En el editorial de ayer hacíamos referencia a la necesidad de transparencia en el Ejecutivo –y en particular, en el entorno del presidente Martín Vizcarra– respecto de varias contrataciones que suscitaban sospechas de favoritismo.
Pero esta no es la única instancia en la que el Gobierno mantiene una deuda importante de información con la ciudadanía. Desde hace ya varias semanas, se ha hecho evidente la brecha que existe entre, de un lado, el número de fallecidos por COVID-19 según las estadísticas del Ministerio de Salud (Minsa) y, de otro, el exceso de fallecimientos que reporta el Sistema Informático Nacional de Defunciones (Sinadef).
En efecto, como informamos esta semana, mientras que la cifra oficial de fallecidos por COVID-19, de acuerdo con el Minsa, asciende a 10.412, al 28 de junio el exceso de muertes de este año con respecto al 2019, según el Sinadef, era de 24.281. En otras palabras, desde el inicio de la pandemia, los fallecimientos por encima del promedio serían más del triple del número reportado por el Gobierno como fallecidos por consecuencia del COVID-19.
Es cierto que hay algunos matices en estas cifras. Problemas de subreporte de fallecidos en años pasados podrían sobreestimar el dato real de este año. Además, muertes por otras enfermedades que pudieron prevenirse de no ser por el colapso del sistema sanitario aumentan el número. El registro de muertes no-violentas también puede sesgar las cifras. A lo sumo, se entiende que existan ciertas inconsistencias menores en bases de datos diferentes, pero las tremendas dimensiones de la discrepancia son injustificables.
Aun con estos matices, pues, es claro que el número de fallecidos por COVID-19 que exhibe oficialmente el Gobierno no está ni cerca de la realidad. Si bien el médico epidemiólogo César Cárcamo, miembro del Grupo Prospectiva, hizo referencia a la cifra de 25 mil personas fallecidas “entre confirmadas y no confirmadas” por COVID-19, está pendiente homologar –y, en consecuencia, sincerar– las cifras de fallecidos que se anuncian diariamente en todos los medios.
Esto no es solo un ejercicio teórico o de autocrítica. Tiene serias implicancias prácticas.

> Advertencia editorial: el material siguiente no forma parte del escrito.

(* ===== verification/CacheFilesSpec.v ===== *)
(** What the cache shows of files: the listing of a path is the tree of its
    archive, and what is served lies in the store, but for an index file that
    is a link. *)

From stdpp Require Import base list numbers strings gmap.
From Stdlib Require Import ZArith Lia Strings.Byte.
From S2P Require Import Prelude FileSystem StoreDb StoreDbSpec StoreDbRefine Async Wire NarTree RestoreSpec DumpSpec Walk Archive ProtoRead Version BaseEncoding Codecs Hash StorePath Signature NixIO NixCodec Utf8 WireTypes Messages Derivations Requests Logger DaemonErrors DaemonStore Server Samples LocalStore LocalStoreSpec Lookup CacheConfig Cache CacheSpec CacheFiles.

#[export] Instance directive_eq_dec : EqDecision CacheDirective.
Proof. solve_decision. Defined.

#[export] Instance header_value_eq_dec : EqDecision header_value.
Proof. solve_decision. Defined.

(** ** Listings *)

(** The listing of a tree. *)
Fixpoint listing (t : node) : NarEntry :=
  match t with
  | FileNode x c => Regular None (Z.of_nat (length c)) x
  | SymlinkNode g => Symlink g
  | DirectoryNode es =>
      Directory ((fix go (es : list (bytes * node)) : gmap bytes NarEntry :=
                    match es with [] => ∅ | (n, t) :: es => <[n := listing t]> (go es) end) es)
  end.

Lemma listing_dir es : listing (DirectoryNode es) = Directory (list_to_map (prod_map id listing <$> es)).
Proof. cbn. f_equal. induction es as [|[n t] es IH]; [done|]. cbn. by rewrite IH. Qed.

(** Names and targets that are text. *)
Fixpoint names_text (t : node) : Prop :=
  match t with
  | FileNode _ _ => True
  | SymlinkNode g => is_utf8 g = true
  | DirectoryNode es =>
      (fix go (es : list (bytes * node)) : Prop :=
         match es with [] => True | (n, t) :: es => (is_utf8 n = true ∧ names_text t) ∧ go es end) es
  end.

Lemma names_text_dir es : names_text (DirectoryNode es) ↔ Forall (λ e, is_utf8 e.1 = true ∧ names_text e.2) es.
Proof. cbn. induction es as [|[n t] es IH]; [by rewrite Forall_nil|]. by rewrite Forall_cons, <-IH. Qed.

(** Some of the three execute bits of the file is set. *)
Definition executable_at (f : fs) (k : list bytes) : bool :=
  match files f !! k with
  | Some (IFile m _) => Z.testbit m 0 || Z.testbit m 3 || Z.testbit m 6
  | _ => false
  end.

(** The listing of a tree that is on disk at [k]: names and targets as text, and
    as executable every file with an execute bit. *)
Fixpoint listing_on (f : fs) (k : list bytes) (t : node) : NarEntry :=
  match t with
  | FileNode _ c => Regular None (Z.of_nat (length c)) (executable_at f k)
  | SymlinkNode g => Symlink (from_utf8_lossy g)
  | DirectoryNode es =>
      Directory ((fix go (es : list (bytes * node)) : gmap bytes NarEntry :=
                    match es with
                    | [] => ∅
                    | (n, t) :: es => <[from_utf8_lossy n := listing_on f (k ++ [n]) t]> (go es)
                    end) es)
  end.

Definition entry_on (f : fs) (k : list bytes) (e : bytes * node) : bytes * NarEntry :=
  (from_utf8_lossy e.1, listing_on f (k ++ [e.1]) e.2).

Lemma entry_on_names f k es : (entry_on f k <$> es).*1 = from_utf8_lossy <$> es.*1.
Proof. induction es as [|e es IH]; [done|]. cbn in *. by rewrite IH. Qed.

Lemma listing_on_dir f k es : listing_on f k (DirectoryNode es) = Directory (list_to_map (entry_on f k <$> es)).
Proof. cbn. f_equal. induction es as [|[n t] es IH]; [done|]. cbn. by rewrite IH. Qed.

(** The names in a directory stay apart when they are made text: no two of them
    differ only in bytes that are not UTF-8. *)
Fixpoint names_apart (t : node) : Prop :=
  match t with
  | DirectoryNode es =>
      NoDup (from_utf8_lossy <$> es.*1) ∧
      (fix go (es : list (bytes * node)) : Prop :=
         match es with [] => True | (_, t) :: es => names_apart t ∧ go es end) es
  | _ => True
  end.

Lemma names_apart_dir es :
  names_apart (DirectoryNode es) ↔ NoDup (from_utf8_lossy <$> es.*1) ∧ Forall (λ e, names_apart e.2) es.
Proof.
  cbn. apply and_iff_compat_l. induction es as [|[n t] es IH]; [by rewrite Forall_nil|]. by rewrite Forall_cons, <-IH.
Qed.

Lemma testbit_execute m : negb (bool_decide (Z.land m 73 = 0%Z)) = Z.testbit m 0 || Z.testbit m 3 || Z.testbit m 6.
Proof.
  assert (∀ i, Z.testbit (Z.land m 73) i = Z.testbit m i && Z.testbit 73 i) as Hb by (intros; apply Z.land_spec).
  case_bool_decide as E; cbn [negb].
  - rewrite E in Hb. pose proof (Hb 0%Z) as H0. pose proof (Hb 3%Z) as H3. pose proof (Hb 6%Z) as H6.
    rewrite !Z.bits_0 in *. change (Z.testbit 73 0) with true in H0. change (Z.testbit 73 3) with true in H3.
    change (Z.testbit 73 6) with true in H6. rewrite !andb_true_r in *. by rewrite <-H0, <-H3, <-H6.
  - destruct (Z.testbit m 0) eqn:H0, (Z.testbit m 3) eqn:H3, (Z.testbit m 6) eqn:H6; try done.
    destruct E. apply Z.bits_inj_0. intros i. rewrite Hb.
    destruct (decide (i = 0 ∨ i = 3 ∨ i = 6)%Z) as [[->|[->| ->]]|Hi]; [by rewrite ?H0, ?H3, ?H6..|].
    destruct (decide (i < 0)%Z); [by rewrite !Z.testbit_neg_r by lia|].
    destruct (decide (i < 7)%Z).
    + assert (i = 1 ∨ i = 2 ∨ i = 4 ∨ i = 5)%Z as [->|[->|[->| ->]]] by lia; by rewrite andb_comm.
    + rewrite (Z.bits_above_log2 73 i), andb_comm; [done|lia|]. change (Z.log2 73) with 6%Z. lia.
Qed.

(** Turns of the loop for an entry. *)
Fixpoint turns (t : node) : nat :=
  match t with
  | DirectoryNode es =>
      2 + (fix go (es : list (bytes * node)) : nat := match es with [] => 0 | (_, t) :: es => turns t + go es end) es
  | _ => 1
  end.

Lemma turns_dir es : turns (DirectoryNode es) = 2 + sum_list_with (λ e, turns e.2) es.
Proof. cbn. do 2 f_equal. induction es as [|[n t] es IH]; [done|]. cbn. by rewrite IH. Qed.

(** The files of a tree have an execute bit only if their owner has. *)
Definition owner_executes (f : fs) (k : list bytes) : Prop :=
  ∀ rel m c, files f !! (k ++ rel) = Some (IFile m c) → executable_at f (k ++ rel) = bool_decide (Z.land m 64 = 64%Z).

(** Then its listing is the tree of its archive. *)
Lemma listing_on_archive f t : ∀ k, tree_on f k t → tree_ok t → names_text t → owner_executes f k →
  listing_on f k t = listing t.
Proof.
  induction t as [x c|g|es IH] using node_rect'; intros k Hon Hok Htx Hm.
  - destruct (tree_on_root _ _ _ Hon) as (i & Hi & Hsh). destruct i as [md c'| | |]; try done.
    destruct Hsh as [<- ->]. cbn. f_equal. specialize (Hm [] md c'). rewrite app_nil_r in Hm. by apply Hm.
  - cbn. by rewrite from_utf8_lossy_utf8.
  - rewrite listing_on_dir, listing_dir. do 2 f_equal. apply tree_ok_dir in Hok as [Hnd Hok].
    apply names_text_dir in Htx. rewrite Forall_forall in *. apply list_fmap_ext. intros i [n t] Hi%list_elem_of_lookup_2.
    specialize (IH _ Hi). destruct (Hok _ Hi) as [_ Hok']. destruct (Htx _ Hi) as [Hu Htx']. cbn in *. unfold entry_on. cbn.
    rewrite from_utf8_lossy_utf8 by done. f_equal. apply IH; [by eapply tree_on_entry|done|done|].
    intros rel m c. rewrite <-!app_assoc. apply (Hm (n :: rel)).
Qed.

Section listings.
Context {DO : DirOrder} {DL : DirOrderLaws} (f : fs).

Lemma file_entry_on k m c : files f !! k = Some (IFile m c) →
  file_entry m c = Regular None (Z.of_nat (length c)) (executable_at f k).
Proof using Type. intros Hk. unfold file_entry, executable_at. by rewrite Hk, testbit_execute. Qed.

(** The names a directory gives are those of the tree, in some order. *)
Lemma dir_order_tree k es : tree_on f k (DirectoryNode es) → NoDup es.*1 →
  ∃ es', dir_order f k = es'.*1 ∧ es ≡ₚ es'.
Proof using DL.
  intros Ht Hnd. apply Permutation_map_inv. rewrite dir_order_children.
  apply NoDup_Permutation; [apply NoDup_children|done|]. intros n. by apply children_elem.
Qed.

(** An entry of a directory is put into its frame. *)
Definition entry_listed (t : node) : Prop := ∀ n q k below m ns fuel,
  place f (path_join q n) k → FileSystem.name_ok n → tree_on f k t → tree_ok t → names_apart t →
  list_loop f (turns t + fuel) (mk_frame q (Directory m) (n :: ns) :: below) =
  list_loop f fuel (mk_frame q (Directory (<[from_utf8_lossy n := listing_on f k t]> m)) ns :: below).

Lemma entries_listed q k below es : Forall (λ e, entry_listed e.2) es →
  Forall (λ e, FileSystem.name_ok e.1 ∧ tree_ok e.2) es → Forall (λ e, names_apart e.2) es →
  Forall (λ e, place f (path_join q e.1) (k ++ [e.1]) ∧ tree_on f (k ++ [e.1]) e.2) es →
  NoDup (from_utf8_lossy <$> es.*1) → ∀ m fuel, (∀ n, n ∈ es.*1 → m !! from_utf8_lossy n = None) →
  list_loop f (sum_list_with (λ e, turns e.2) es + fuel) (mk_frame q (Directory m) es.*1 :: below) =
  list_loop f fuel (mk_frame q (Directory (list_to_map (entry_on f k <$> es) ∪ m)) [] :: below).
Proof.
  induction es as [|[n t] es IH]; intros H1 H2 H3 H4 Hnd m fuel Hfree.
  { cbn. by rewrite (left_id_L ∅ (∪)). }
  apply Forall_cons in H1 as [Ht H1], H2 as [[Hn Hok] H2], H3 as [Htx H3], H4 as [[Hp Hon] H4].
  cbn [fst snd fmap list_fmap] in *. apply NoDup_cons in Hnd as [Hni Hnd].
  cbn [sum_list_with snd]. rewrite <-Nat.add_assoc. rewrite (Ht n q (k ++ [n])) by done.
  change (list_fmap _ _ fst es) with es.*1. rewrite IH; [|done..|].
  - do 4 f_equal. cbn. symmetry. rewrite <-insert_union_l. apply insert_union_r. apply not_elem_of_list_to_map_1.
    by rewrite entry_on_names.
  - intros n' Hn'. rewrite lookup_insert_ne; [apply Hfree; by right|]. intros E. apply Hni. rewrite E.
    by apply list_elem_of_fmap_2.
Qed.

El subregistro de muertes por COVID-19 apunta a un grave problema de insuficiencia general de testeo, lo que, a su vez, hace más difícil migrar de forma segura hacia una cuarentena focalizada, como anunció el Gobierno hace poco. En este trance, además, casi tres de cada cuatro pruebas aplicadas en el país son rápidas, con un margen de error alto.
Por otro lado, la exhibición de cifras constantemente cuestionadas en el Perú y en el extranjero resta credibilidad a la estrategia general del Gobierno. En el mejor de los casos, la explicación es la de un Ejecutivo desbordado que no es capaz de siquiera seguirle el paso al problema que tiene entre manos; en el peor, la de un Gobierno que deliberadamente omite la información.
Luego de una de las cuarentenas más largas del mundo, la administración del presidente Vizcarra ha tenido tiempo más que suficiente para acotar las discrepancias respecto de las cifras de fallecimientos por COVID-19. Si no para usarlo como herramienta de política pública –que debería–, por lo menos para sincerar la dimensión del problema y comunicarlo con honestidad al resto del país. Es el mínimo respeto que se les debe a los miles de ciudadanos a quienes el Estado les falló primero al no darles un servicio de salud suficiente para salvarles la vida, y ahora repite la ofensa al ni siquiera registrarlos en evidencia de sus errores.